## Task objective
Say how many lines in the entries below have the word "exact" in them, giving only the number.

[Source records]
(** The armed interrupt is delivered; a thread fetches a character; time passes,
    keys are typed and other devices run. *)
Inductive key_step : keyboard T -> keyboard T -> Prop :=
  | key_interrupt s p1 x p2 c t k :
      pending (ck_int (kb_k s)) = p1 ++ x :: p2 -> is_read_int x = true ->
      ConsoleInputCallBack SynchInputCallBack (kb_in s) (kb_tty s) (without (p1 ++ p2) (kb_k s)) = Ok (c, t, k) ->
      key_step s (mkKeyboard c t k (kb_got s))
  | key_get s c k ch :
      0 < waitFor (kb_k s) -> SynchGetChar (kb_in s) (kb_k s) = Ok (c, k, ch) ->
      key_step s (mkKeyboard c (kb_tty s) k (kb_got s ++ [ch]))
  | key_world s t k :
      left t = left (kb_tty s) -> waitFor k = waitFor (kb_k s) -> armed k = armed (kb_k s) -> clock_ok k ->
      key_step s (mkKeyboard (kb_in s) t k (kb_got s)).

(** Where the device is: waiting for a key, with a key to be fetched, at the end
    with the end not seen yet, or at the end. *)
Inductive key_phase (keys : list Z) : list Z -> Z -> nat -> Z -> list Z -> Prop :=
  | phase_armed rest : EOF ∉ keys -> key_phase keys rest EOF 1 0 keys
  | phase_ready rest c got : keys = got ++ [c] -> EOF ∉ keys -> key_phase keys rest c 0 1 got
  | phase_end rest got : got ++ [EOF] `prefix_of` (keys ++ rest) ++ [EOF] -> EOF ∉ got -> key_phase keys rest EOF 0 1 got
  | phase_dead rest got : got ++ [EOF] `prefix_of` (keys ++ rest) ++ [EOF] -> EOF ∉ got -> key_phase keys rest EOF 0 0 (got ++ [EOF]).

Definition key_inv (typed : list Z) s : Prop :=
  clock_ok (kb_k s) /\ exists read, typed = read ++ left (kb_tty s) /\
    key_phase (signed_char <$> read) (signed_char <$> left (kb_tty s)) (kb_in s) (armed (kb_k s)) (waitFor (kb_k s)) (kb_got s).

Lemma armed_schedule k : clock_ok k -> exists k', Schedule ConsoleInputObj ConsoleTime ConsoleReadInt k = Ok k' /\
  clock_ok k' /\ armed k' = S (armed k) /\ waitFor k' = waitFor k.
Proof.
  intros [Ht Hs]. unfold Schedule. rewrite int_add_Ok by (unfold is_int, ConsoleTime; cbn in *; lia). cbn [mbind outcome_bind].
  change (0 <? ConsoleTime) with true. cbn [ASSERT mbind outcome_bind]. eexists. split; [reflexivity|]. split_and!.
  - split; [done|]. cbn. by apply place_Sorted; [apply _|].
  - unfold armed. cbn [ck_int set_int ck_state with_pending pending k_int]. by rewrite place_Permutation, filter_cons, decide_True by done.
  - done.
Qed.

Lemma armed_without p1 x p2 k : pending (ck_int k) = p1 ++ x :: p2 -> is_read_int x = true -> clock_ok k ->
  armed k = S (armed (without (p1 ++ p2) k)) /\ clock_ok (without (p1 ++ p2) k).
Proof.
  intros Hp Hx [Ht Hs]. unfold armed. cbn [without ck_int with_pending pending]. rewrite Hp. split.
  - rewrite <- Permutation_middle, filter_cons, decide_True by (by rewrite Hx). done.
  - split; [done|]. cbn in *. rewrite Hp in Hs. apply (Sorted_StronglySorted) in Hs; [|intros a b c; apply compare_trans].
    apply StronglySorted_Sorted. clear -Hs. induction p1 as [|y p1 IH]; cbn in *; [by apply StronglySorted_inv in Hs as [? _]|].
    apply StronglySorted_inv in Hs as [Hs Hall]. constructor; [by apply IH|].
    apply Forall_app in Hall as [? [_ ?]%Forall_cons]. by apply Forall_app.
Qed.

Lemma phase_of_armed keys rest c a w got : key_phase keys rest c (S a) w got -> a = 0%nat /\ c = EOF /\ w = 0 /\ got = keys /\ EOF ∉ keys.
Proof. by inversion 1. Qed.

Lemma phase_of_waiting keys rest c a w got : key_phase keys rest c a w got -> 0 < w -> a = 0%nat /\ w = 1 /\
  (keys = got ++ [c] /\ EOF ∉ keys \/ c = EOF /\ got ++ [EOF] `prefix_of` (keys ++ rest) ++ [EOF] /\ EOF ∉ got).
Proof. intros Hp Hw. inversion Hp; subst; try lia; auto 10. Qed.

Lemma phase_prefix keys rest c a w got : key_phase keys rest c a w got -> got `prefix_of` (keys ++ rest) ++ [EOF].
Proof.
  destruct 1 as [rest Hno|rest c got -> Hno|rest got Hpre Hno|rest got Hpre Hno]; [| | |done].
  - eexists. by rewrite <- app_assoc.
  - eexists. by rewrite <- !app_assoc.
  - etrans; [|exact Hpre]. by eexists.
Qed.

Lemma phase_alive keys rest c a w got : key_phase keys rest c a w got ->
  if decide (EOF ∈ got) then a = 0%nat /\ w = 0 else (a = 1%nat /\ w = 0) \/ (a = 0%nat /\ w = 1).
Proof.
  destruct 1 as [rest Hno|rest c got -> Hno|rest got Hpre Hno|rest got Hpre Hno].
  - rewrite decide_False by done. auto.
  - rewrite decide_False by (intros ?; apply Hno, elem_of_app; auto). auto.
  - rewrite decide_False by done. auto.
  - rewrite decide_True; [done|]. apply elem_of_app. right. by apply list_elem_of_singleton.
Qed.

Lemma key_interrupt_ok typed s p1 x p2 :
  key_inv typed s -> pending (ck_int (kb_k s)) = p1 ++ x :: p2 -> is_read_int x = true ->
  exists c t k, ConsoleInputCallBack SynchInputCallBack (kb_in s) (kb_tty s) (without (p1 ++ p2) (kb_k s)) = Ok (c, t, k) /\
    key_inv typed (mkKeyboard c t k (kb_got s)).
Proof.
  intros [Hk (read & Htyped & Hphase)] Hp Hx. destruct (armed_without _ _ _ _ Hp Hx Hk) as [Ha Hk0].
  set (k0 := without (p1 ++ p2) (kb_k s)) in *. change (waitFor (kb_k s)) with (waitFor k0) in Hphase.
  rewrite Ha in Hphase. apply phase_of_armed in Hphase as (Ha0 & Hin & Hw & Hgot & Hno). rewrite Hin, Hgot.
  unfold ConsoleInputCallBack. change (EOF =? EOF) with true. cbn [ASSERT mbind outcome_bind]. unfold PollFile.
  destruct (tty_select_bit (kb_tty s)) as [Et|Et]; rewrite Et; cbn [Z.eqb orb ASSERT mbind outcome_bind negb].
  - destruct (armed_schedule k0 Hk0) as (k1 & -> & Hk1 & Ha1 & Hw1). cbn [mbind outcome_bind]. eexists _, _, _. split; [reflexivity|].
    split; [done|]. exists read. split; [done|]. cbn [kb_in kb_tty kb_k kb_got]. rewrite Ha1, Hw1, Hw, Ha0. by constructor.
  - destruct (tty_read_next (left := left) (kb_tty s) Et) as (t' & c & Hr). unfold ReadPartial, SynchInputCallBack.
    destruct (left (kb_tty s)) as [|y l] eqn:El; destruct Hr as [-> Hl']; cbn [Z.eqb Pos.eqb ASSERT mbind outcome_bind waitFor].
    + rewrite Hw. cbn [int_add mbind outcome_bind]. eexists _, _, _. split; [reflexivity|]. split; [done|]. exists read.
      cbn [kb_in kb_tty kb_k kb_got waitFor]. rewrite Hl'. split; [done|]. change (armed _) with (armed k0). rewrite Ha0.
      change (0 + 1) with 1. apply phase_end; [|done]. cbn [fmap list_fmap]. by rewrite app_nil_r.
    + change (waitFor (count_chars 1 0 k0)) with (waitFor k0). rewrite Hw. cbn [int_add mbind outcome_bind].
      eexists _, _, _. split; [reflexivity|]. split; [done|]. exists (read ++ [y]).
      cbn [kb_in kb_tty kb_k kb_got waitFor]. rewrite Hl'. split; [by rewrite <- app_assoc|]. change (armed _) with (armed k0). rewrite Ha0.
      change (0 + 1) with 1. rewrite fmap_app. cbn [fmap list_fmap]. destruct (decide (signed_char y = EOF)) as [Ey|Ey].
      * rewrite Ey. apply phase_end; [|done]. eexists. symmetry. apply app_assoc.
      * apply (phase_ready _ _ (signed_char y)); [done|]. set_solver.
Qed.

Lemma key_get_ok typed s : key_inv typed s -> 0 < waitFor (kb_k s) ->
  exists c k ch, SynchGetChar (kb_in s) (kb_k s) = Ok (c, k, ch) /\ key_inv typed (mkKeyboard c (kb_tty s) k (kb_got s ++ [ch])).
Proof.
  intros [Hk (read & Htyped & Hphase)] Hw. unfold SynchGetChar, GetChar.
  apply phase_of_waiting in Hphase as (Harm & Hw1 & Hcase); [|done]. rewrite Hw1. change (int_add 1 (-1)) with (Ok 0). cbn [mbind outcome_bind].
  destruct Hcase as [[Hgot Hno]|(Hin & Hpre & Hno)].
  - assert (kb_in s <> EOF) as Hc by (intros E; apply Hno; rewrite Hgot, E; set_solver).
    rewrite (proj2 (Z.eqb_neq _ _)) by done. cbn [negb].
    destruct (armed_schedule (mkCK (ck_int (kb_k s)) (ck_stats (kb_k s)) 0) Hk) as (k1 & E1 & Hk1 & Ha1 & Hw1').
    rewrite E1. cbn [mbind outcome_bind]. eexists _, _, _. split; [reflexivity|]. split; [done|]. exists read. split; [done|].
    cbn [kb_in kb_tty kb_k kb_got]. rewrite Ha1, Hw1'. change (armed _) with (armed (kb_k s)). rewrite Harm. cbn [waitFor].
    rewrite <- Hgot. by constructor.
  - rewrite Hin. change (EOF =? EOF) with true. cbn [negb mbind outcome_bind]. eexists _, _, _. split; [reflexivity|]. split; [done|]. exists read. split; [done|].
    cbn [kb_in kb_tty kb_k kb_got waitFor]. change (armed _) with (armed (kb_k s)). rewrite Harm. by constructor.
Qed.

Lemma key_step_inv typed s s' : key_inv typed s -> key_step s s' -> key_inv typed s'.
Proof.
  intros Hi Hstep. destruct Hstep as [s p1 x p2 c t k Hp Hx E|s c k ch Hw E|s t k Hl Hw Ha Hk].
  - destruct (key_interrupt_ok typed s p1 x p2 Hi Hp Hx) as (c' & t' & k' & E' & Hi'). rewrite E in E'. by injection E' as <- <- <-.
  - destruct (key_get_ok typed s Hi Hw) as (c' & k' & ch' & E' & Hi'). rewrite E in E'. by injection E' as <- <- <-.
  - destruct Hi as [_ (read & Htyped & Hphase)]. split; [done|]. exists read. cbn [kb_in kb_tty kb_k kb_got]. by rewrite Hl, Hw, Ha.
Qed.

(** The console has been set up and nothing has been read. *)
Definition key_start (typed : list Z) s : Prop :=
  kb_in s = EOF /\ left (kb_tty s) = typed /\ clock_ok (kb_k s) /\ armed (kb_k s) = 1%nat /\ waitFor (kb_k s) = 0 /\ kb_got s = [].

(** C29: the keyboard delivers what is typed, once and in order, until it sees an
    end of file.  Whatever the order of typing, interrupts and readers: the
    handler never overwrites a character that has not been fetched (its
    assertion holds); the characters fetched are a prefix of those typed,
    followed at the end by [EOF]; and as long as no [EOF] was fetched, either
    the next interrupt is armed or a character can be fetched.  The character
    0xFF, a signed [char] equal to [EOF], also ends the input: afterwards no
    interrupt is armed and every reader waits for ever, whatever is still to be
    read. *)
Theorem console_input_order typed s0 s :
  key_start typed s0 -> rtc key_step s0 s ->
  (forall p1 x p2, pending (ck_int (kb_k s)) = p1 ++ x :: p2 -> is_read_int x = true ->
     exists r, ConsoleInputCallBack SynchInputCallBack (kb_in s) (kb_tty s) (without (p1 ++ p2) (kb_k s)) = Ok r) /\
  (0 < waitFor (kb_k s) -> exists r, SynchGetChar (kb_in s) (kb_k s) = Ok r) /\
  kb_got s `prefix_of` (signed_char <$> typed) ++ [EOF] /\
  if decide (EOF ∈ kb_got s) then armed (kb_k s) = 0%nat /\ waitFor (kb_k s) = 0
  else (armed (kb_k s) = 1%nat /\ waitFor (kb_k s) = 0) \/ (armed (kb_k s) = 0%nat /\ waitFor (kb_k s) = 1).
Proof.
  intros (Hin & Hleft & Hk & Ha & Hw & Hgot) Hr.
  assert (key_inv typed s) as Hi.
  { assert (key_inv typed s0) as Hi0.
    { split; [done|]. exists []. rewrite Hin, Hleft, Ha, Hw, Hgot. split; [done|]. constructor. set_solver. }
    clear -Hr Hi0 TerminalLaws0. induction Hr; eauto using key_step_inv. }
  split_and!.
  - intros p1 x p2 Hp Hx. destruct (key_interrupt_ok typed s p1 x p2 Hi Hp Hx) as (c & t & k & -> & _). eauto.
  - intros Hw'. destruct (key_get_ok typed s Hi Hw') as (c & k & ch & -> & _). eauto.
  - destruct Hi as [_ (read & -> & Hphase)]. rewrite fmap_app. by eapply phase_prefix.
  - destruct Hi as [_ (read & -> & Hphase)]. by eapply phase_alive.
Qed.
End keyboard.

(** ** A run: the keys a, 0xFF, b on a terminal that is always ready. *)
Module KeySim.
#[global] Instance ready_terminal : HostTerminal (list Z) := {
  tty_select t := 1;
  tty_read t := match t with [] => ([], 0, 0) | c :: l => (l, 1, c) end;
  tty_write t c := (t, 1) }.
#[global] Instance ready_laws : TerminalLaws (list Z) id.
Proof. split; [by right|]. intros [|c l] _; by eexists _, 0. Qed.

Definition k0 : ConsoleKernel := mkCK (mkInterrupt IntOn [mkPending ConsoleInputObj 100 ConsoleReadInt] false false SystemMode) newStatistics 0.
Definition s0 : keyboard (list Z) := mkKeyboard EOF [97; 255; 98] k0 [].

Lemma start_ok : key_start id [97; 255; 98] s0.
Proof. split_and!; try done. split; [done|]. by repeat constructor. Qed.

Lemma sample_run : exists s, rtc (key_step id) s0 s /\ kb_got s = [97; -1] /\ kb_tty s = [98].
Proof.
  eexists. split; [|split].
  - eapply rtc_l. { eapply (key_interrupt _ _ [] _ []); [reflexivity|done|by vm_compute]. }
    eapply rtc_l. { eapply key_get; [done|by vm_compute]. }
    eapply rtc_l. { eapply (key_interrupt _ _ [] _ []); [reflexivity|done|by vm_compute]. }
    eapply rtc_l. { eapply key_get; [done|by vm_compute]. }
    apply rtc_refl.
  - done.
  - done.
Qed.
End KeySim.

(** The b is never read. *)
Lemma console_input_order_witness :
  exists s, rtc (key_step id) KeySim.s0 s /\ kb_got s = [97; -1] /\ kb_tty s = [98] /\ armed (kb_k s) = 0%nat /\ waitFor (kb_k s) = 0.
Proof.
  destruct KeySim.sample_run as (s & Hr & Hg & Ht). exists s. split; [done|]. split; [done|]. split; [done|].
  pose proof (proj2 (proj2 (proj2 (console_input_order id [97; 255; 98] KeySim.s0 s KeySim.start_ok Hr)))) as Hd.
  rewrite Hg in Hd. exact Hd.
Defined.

## Output of the task
2